The pathogenicity of Candida species cultured from peritoneal fluid or from an intra-abdominal abscess is unknown. A review of cultures at NCMH from 1978 to 1983 showed that Candida species were cultured from the peritoneal fluid of 39 patients and from intra-abdominal abscesses in 24 patients. The average age was 49 (range 6 months to 102 years); there were 38 men and 25 women. None of the 39 patients with Candida species grown from the peritoneal fluid was treated with Amphotericin B and only 1 (2.6%) subsequently developed an abscess. This patient was treated by surgical drainage without Amphotericin B and recovered. Twenty-four patients had Candida cultured from an intra-abdominal abscess. Of these, 21 (87.5%) also grew other bacterial organisms. Twenty of these 24 patients were treated with surgical drainage and antibacterial antibiotics without Amphotericin B. Six (30%) died, but only one death was felt to be directly related to the Candida infection. The remaining four were treated with surgical drainage, appropriate antibacterial antibiotics, and Amphotericin B. Two of these four (50%) died; one of the two deaths was related to Candida infection. Candida species grown from the peritoneum were not related to later Candida infection. Treatment of patients with contamination of the peritoneum by Candida with Amphotericin B appears unnecessary and because of Amphotericin renal toxicity, may be potentially harmful. Patients with polymicrobial intra-abdominal abscesses that contain Candida species should be treated with surgical drainage and appropriate antibacterial antibiotics. The value of adding Amphotericin B therapy in patients with polymicrobial abscess containing Candida was not demonstrated in this study, and its role is unclear.

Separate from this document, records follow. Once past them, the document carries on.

(* ===== verification/EventStore.v ===== *)
(** The events of the blocks, their filters and the queries over them
    (storage/src/connection/event.rs, the cache of storage/src/bloom.rs, and the
    parts of connection/transaction.rs, block.rs, pruning.rs and of
    pathfinder/src/state/sync.rs that touch them).

    The zstd compression of the bitmaps and the cache with a limited size are
    parameters.  A query error of SQLite does not occur in the model. *)

From Stdlib Require Import ZArith Lia Bool List.
From stdpp Require Import list gmap.
From S2P Require Import Prelude Bytes Felt Bloom Commitments.
Local Open Scope Z_scope.

(** ** Data *)

Record RunningEventFilter : Type := MkRunning { running_filter : AggregateBloom; next_block : Z }.

(** A row of [event_filters]: [from_block], [to_block] and the bitmap. *)
Abbreviation FilterRow := (Z * Z * list Z)%type.

(** The tables.  The events of a block are a column of [transactions], which
    may be null; the rows of [transaction_hashes] are grouped by their block, in
    the order of [idx]. *)
Record EventDb : Type := MkDb {
  block_headers : gmap Z Felt;
  transactions : gmap Z (option (list (list Event)));
  transaction_hashes : gmap Z (list (Felt * Z));
  event_filters : list FilterRow;
  running_event_filter : FilterRow * Z
}.

(** [CacheKey] *)
Abbreviation CacheKey := (Z * Z)%type.
Abbreviation AggregateBloomCache := (gmap CacheKey AggregateBloom).

(** The database with the state that is kept in memory. *)
Record EventStore : Type := MkStore {
  db : EventDb;
  running : RunningEventFilter;
  cache : AggregateBloomCache
}.

Inductive BlockchainHistoryMode : Type :=
| Archive
| Prune (num_blocks_kept : Z).

Record EventConstraints : Type := MkConstraints {
  c_from_block : option Z;
  c_to_block : option Z;
  contract_addresses : list Felt;
  c_keys : list (list Felt);
  page_size : nat;
  c_offset : nat
}.

Record EmittedEvent : Type := MkEmitted {
  em_from_address : Felt;
  em_data : list Felt;
  em_keys : list Felt;
  em_block_hash : Felt;
  em_block_number : Z;
  em_transaction_hash : Felt;
  em_transaction_index : Z;
  em_event_index : Z
}.

Inductive EventFilterError : Type := Internal | PageSizeTooSmall.

Record ContinuationToken : Type := MkToken { ct_block_number : Z; ct_offset : nat }.

Record PageOfEvents : Type := MkPage { page_events : list EmittedEvent; continuation : option ContinuationToken }.

(** ** Generic *)

(** The numbers from [a] to [b], both included. *)
Definition zrange (a b : Z) : list Z := map (fun i => a + Z.of_nat i) (seq 0 (Z.to_nat (b + 1 - a))).

(** [SELECT number ... ORDER BY number DESC LIMIT 1] and [ASC]. *)
Definition max_key {A} (m : gmap Z A) : option Z :=
  foldr (fun k acc => Some match acc with Some x => Z.max k x | None => k end) None (map fst (map_to_list m)).

Definition min_key {A} (m : gmap Z A) : option Z :=
  foldr (fun k acc => Some match acc with Some x => Z.min k x | None => k end) None (map fst (map_to_list m)).

(** A stable sort by a key. *)
Fixpoint insert_by {A} (key : A -> Z) (x : A) (l : list A) : list A :=
  match l with
  | [] => [x]
  | y :: l => if key x <=? key y then x :: y :: l else y :: insert_by key x l
  end.

Fixpoint sort_by_key {A} (key : A -> Z) (l : list A) : list A :=
  match l with
  | [] => []
  | x :: l => insert_by key x (sort_by_key key l)
  end.

Section Code.
Context (sizes : BloomSizes) (SIPS : nat -> Felt -> Z).
(** zstd and the cache. *)
Context (compress : list Z -> list Z) (decompress : list Z -> option (list Z)).
Context (cache_set : CacheKey -> AggregateBloom -> AggregateBloomCache -> AggregateBloomCache).

Abbreviation LEN := (AGGREGATE_BLOOM_BLOCK_RANGE_LEN sizes).
Abbreviation RANGE_LEN := (Z.of_nat LEN).

(** ** Blocks *)

(** [block_number(BlockId::Latest)] *)
Definition latest_block_number (self : EventDb) : option Z := max_key (block_headers self).
Definition earliest_block_number (self : EventDb) : option Z := min_key (block_headers self).

Definition set_headers (self : EventDb) (t : gmap Z Felt) : EventDb :=
  MkDb t (transactions self) (transaction_hashes self) (event_filters self) (running_event_filter self).
Definition set_filters (self : EventDb) (t : list FilterRow) : EventDb :=
  MkDb (block_headers self) (transactions self) (transaction_hashes self) t (running_event_filter self).
Definition set_running_row (self : EventDb) (row : FilterRow * Z) : EventDb :=
  MkDb (block_headers self) (transactions self) (transaction_hashes self) (event_filters self) row.

Definition insert_block_header (number : Z) (hash : Felt) (self : EventDb) : result unit EventDb :=
  match block_headers self !! number with
  | Some _ => Err tt
  | None => Ok (set_headers self (<[number := hash]> (block_headers self)))
  end.

(** ** Filters *)

Definition from_existing_compressed (from_block to_block : Z) (compressed_bitmap : list Z) : outcome AggregateBloom :=
  match decompress compressed_bitmap with
  | Some bitmap => from_parts sizes from_block to_block bitmap
  | None => Panic
  end.

Definition filter_row (self : AggregateBloom) : FilterRow := (from_block self, to_block self, compress (bitmap self)).

Definition load_row (row : FilterRow) : outcome AggregateBloom :=
  let '(from_block, to_block, compressed_bitmap) := row in from_existing_compressed from_block to_block compressed_bitmap.

Definition same_range (row row' : FilterRow) : bool :=
  let '(from, to, _) := row in
  let '(from', to', _) := row' in
  (from =? from') && (to =? to').

(** [INSERT ... ON CONFLICT DO UPDATE SET bitmap=excluded.bitmap] *)
Fixpoint upsert_filter (row : FilterRow) (table : list FilterRow) : list FilterRow :=
  match table with
  | [] => [row]
  | row' :: table => if same_range row row' then row :: table else row' :: upsert_filter row table
  end.

(** The filter of the events of a block. *)
Fixpoint bloom_events (events : list Event) (bloom : BloomFilter) : outcome BloomFilter :=
  match events with
  | [] => Ret bloom
  | event :: events =>
      let! bloom := set_keys sizes SIPS (ev_keys event) bloom in
      let! bloom := set_address sizes SIPS (ev_from_address event) bloom in
      bloom_events events bloom
  end.

Definition upsert_block_event_filters (block_number : Z) (events : list Event) (self : EventStore) : outcome EventStore :=
  let! bloom := bloom_events events (bloom_new sizes) in
  let! filter := aggregate_insert sizes bloom block_number (running_filter (running self)) in
  if block_number =? to_block filter then
    let! filter' := aggregate_new sizes (block_number + 1) in
    Ret (MkStore (set_filters (db self) (upsert_filter (filter_row filter) (event_filters (db self))))
           (MkRunning filter' (block_number + 1)) (cache self))
  else Ret (MkStore (db self) (MkRunning filter (block_number + 1)) (cache self)).

(** ** Events *)

(** The primary key of [transaction_hashes]. *)
Definition hash_known (self : EventDb) (hash : Felt) : bool :=
  existsb (fun rows => bool_decide (hash ∈ map fst rows.2)) (map_to_list (transaction_hashes self)).

(** The rows of a block: the events and the hashes with their index. *)
Definition insert_rows (block_number : Z) (hashes : list Felt) (events : option (list (list Event))) (self : EventDb)
    : result unit EventDb :=
  if existsb (hash_known self) hashes || negb (bool_decide (NoDup hashes)) then Err tt
  else
  match transactions self !! block_number with
  | Some _ => Err tt
  | None =>
      Ok (MkDb (block_headers self) (<[block_number := events]> (transactions self))
            (<[block_number := imap (fun idx hash => (hash, Z.of_nat idx)) hashes]> (transaction_hashes self))
            (event_filters self) (running_event_filter self))
  end.

Definition insert_transaction_data (block_number : Z) (hashes : list Felt) (events : option (list (list Event)))
    (self : EventStore) : outcome (result unit EventStore) :=
  let! self :=
    match events with
    | Some events => upsert_block_event_filters block_number (concat events) self
    | None => Ret self
    end in
  if match hashes with [] => match events with None => true | Some [] => true | Some _ => false end | _ => false end
  then Ret (Ok self)
  else
    match insert_rows block_number hashes events (db self) with
    | Ok db' => Ret (Ok (MkStore db' (running self) (cache self)))
    | Err e => Ret (Err e)
    end.

(** A block with its events (the storage part of [l2_update]). *)
Definition add_block (number : Z) (hash : Felt) (hashes : list Felt) (events : list (list Event)) (self : EventStore)
    : outcome (result unit EventStore) :=
  match insert_block_header number hash (db self) with
  | Err e => Ret (Err e)
  | Ok db' => insert_transaction_data number hashes (Some events) (MkStore db' (running self) (cache self))
  end.

Definition update_events (block_number : Z) (events : list (list Event)) (self : EventStore) : outcome EventStore :=
  let db' :=
    MkDb (block_headers (db self)) (alter (fun _ => Some events) block_number (transactions (db self)))
      (transaction_hashes (db self)) (event_filters (db self)) (running_event_filter (db self)) in
  upsert_block_event_filters block_number (concat events) (MkStore db' (running self) (cache self)).

Definition query_events_by_block (self : EventDb) (block : Z) : option (list (list Event)) :=
  match transactions self !! block with
  | Some events => events
  | None => None
  end.

Definition query_transaction_infos_by_block (self : EventDb) (block : Z) : list (Felt * Z) :=
  default [] (transaction_hashes self !! block).

Definition events_for_block (self : EventDb) (block : Z)
    : result EventFilterError (option (list ((Felt * Z) * list Event))) :=
  match block_headers self !! block with
  | None => Ok None
  | Some _ =>
      let events := default [] (query_events_by_block self block) in
      let transaction_infos := query_transaction_infos_by_block self block in
      if (length events =? length transaction_infos)%nat then Ok (Some (zip transaction_infos events)) else Err Internal
  end.

(** ** Removing blocks *)

(** [DELETE FROM event_filters WHERE from_block <= :block AND to_block >= :block]
    and the deletion of the header, whose rows follow by the foreign keys. *)
Definition delete_block (block : Z) (filters : list FilterRow) (self : EventDb) : EventDb :=
  MkDb (delete block (block_headers self)) (delete block (transactions self)) (delete block (transaction_hashes self))
    filters (running_event_filter self).

Definition purge_block (block : Z) (self : EventDb) : EventDb :=
  delete_block block
    (List.filter (fun row => let '(from, to, _) := row in negb ((from <=? block) && (block <=? to))) (event_filters self))
    self.

Definition prune_block (block : Z) (self : EventDb) : EventDb :=
  delete_block block
    (if (block + 1) mod RANGE_LEN =? 0
     then List.filter (fun row => let '(_, to, _) := row in negb (to =? block)) (event_filters self)
     else event_filters self)
    self.

(** ** The running filter *)

Definition store_running_event_filter (self : EventStore) : EventStore :=
  MkStore (set_running_row (db self) (filter_row (running_filter (running self)), next_block (running self)))
    (running self) (cache self).

(** [SELECT block_number, events FROM transactions WHERE block_number >= first],
    in the order of the primary key. *)
Definition rows_from (first : Z) (self : EventDb) : list (Z * option (list (list Event))) :=
  match max_key (transactions self) with
  | Some last => omap (fun block => pair block <$> transactions self !! block) (zrange first last)
  | None => []
  end.

(** The rows up to the first block whose events are missing. *)
Fixpoint insert_rebuilt (rows : list (Z * option (list (list Event)))) (filter : AggregateBloom) : outcome AggregateBloom :=
  match rows with
  | [] => Ret filter
  | (_, None) :: _ => Ret filter
  | (block_number, Some events) :: rows =>
      let! bloom := bloom_events (concat events) (bloom_new sizes) in
      let! filter := aggregate_insert sizes bloom block_number filter in
      insert_rebuilt rows filter
  end.

(** [SELECT to_block FROM event_filters ORDER BY from_block DESC LIMIT 1] *)
Definition row_from (row : FilterRow) : Z := let '(from, _, _) := row in from.
Definition row_to (row : FilterRow) : Z := let '(_, to, _) := row in to.

Definition last_to_block (self : EventDb) : option Z := row_to <$> last (sort_by_key row_from (event_filters self)).

Definition rebuild_from (first latest : Z) (self : EventDb) : outcome RunningEventFilter :=
  if latest <? first then Panic
  else
    let! filter := aggregate_new sizes first in
    let! filter := insert_rebuilt (rows_from first self) filter in
    Ret (MkRunning filter (latest + 1)).

Definition rebuild (self : EventDb) (latest : Z) : outcome RunningEventFilter :=
  match last_to_block self with
  | Some last_to_block =>
      if last_to_block =? latest then
        let! filter := aggregate_new sizes (latest + 1) in
        Ret (MkRunning filter (latest + 1))
      else rebuild_from (last_to_block + 1) latest self
  | None => rebuild_from (latest - latest mod RANGE_LEN) latest self
  end.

从腹腔积液或腹腔脓肿培养出的念珠菌属的致病性尚不清楚。对1978年至1983年在NCMH的培养物回顾显示,从39例患者的腹腔积液和24例患者的腹腔脓肿中培养出了念珠菌属。平均年龄为49岁(范围6个月至102岁);有38名男性和25名女性。39例腹腔积液培养出念珠菌属的患者中,无一例接受两性霉素B治疗,只有1例(2.6%)随后出现脓肿。该患者未用两性霉素B,通过手术引流治疗并康复。24例患者腹腔脓肿培养出念珠菌。其中,21例(87.5%)还培养出其他细菌。这24例患者中有20例接受了手术引流和抗菌抗生素治疗,未用两性霉素B。6例(30%)死亡,但只有1例死亡被认为与念珠菌感染直接相关。其余4例接受了手术引流、适当的抗菌抗生素和两性霉素B治疗。这4例中有2例(50%)死亡;2例死亡中有1例与念珠菌感染有关。从腹膜培养出的念珠菌属与随后的念珠菌感染无关。用两性霉素B治疗念珠菌污染腹膜的患者似乎没有必要,而且由于两性霉素的肾毒性,可能有潜在危害。含有念珠菌属的多微生物腹腔脓肿患者应接受手术引流和适当的抗菌抗生素治疗。本研究未证明在含有念珠菌的多微生物脓肿患者中添加两性霉素B治疗的价值,其作用尚不清楚。